YOUR GOAL
Filter the records below for the word "room". Copy each line that holds it.

DATASET
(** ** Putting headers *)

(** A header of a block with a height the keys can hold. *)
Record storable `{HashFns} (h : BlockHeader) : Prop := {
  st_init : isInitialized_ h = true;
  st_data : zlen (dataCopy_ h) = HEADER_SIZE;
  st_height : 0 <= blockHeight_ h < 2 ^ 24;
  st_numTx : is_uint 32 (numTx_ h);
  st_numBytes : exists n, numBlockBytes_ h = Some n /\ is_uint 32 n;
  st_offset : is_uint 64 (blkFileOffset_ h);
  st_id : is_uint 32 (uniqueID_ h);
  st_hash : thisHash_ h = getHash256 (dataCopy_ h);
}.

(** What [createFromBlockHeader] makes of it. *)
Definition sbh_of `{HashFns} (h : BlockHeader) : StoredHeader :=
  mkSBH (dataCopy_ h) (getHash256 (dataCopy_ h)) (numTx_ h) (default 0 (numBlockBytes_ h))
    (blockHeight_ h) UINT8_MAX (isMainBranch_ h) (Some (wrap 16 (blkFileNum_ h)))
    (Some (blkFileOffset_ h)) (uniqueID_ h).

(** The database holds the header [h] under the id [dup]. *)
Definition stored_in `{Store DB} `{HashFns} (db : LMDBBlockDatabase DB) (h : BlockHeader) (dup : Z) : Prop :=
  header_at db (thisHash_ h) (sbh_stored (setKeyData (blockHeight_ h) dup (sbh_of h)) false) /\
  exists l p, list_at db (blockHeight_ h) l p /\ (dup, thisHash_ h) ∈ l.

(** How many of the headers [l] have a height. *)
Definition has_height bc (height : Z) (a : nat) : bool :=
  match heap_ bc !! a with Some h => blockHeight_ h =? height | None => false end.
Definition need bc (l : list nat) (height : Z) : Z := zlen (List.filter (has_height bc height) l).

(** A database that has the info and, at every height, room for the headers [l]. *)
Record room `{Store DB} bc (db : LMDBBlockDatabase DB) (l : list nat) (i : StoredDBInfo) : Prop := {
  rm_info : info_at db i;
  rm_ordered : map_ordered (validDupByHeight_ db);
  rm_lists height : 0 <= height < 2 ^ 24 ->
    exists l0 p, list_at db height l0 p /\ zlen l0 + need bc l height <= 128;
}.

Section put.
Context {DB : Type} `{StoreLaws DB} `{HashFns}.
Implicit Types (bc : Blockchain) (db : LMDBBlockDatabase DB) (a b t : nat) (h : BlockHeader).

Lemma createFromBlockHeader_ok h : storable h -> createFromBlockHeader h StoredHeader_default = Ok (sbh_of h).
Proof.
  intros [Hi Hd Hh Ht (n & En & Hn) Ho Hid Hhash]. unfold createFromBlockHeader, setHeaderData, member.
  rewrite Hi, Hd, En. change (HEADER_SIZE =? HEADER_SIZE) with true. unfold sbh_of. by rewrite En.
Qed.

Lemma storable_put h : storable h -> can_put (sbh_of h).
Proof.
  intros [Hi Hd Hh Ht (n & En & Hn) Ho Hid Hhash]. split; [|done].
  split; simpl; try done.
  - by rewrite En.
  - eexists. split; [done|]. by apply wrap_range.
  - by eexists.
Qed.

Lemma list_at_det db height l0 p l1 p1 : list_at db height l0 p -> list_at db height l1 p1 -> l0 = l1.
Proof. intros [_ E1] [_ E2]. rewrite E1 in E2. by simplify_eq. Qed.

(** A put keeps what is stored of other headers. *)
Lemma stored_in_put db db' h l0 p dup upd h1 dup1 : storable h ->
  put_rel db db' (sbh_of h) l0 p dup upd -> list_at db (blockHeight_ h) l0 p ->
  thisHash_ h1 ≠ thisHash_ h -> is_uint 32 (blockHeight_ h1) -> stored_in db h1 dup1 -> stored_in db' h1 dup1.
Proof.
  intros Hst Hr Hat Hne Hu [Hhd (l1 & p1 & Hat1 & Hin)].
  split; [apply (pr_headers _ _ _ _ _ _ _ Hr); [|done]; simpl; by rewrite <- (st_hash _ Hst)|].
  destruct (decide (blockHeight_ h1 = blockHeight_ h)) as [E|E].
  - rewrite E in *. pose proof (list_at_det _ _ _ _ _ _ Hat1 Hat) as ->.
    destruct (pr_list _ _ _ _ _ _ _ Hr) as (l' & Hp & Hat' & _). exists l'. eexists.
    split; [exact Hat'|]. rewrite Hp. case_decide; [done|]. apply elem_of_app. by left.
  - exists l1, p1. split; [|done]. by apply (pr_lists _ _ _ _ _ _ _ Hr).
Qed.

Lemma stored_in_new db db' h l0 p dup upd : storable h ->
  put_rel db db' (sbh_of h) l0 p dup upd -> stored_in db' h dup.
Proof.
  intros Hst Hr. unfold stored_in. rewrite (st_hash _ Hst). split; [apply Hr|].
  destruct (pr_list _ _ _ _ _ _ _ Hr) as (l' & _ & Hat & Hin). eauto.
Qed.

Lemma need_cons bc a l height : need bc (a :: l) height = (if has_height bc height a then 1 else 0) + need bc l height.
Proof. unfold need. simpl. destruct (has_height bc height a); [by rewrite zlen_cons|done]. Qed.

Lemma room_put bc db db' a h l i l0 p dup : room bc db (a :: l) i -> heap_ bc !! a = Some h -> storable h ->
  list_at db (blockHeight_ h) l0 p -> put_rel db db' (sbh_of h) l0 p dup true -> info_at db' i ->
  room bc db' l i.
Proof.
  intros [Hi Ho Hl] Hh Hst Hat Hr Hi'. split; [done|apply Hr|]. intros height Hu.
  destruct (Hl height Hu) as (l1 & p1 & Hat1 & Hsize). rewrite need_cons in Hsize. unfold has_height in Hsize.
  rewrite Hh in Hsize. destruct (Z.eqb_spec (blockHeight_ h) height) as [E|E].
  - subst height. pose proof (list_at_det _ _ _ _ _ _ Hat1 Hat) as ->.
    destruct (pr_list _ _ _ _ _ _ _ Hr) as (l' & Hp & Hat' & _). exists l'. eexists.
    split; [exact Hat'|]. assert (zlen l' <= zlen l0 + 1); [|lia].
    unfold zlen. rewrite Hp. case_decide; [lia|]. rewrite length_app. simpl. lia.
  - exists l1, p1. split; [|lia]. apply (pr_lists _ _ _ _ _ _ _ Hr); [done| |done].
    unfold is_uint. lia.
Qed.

EXERCISE RESPONSE
(** A database that has the info and, at every height, room for the headers [l]. *)
Record room `{Store DB} bc (db : LMDBBlockDatabase DB) (l : list nat) (i : StoredDBInfo) : Prop := {
Lemma room_put bc db db' a h l i l0 p dup : room bc db (a :: l) i -> heap_ bc !! a = Some h -> storable h ->
  room bc db' l i.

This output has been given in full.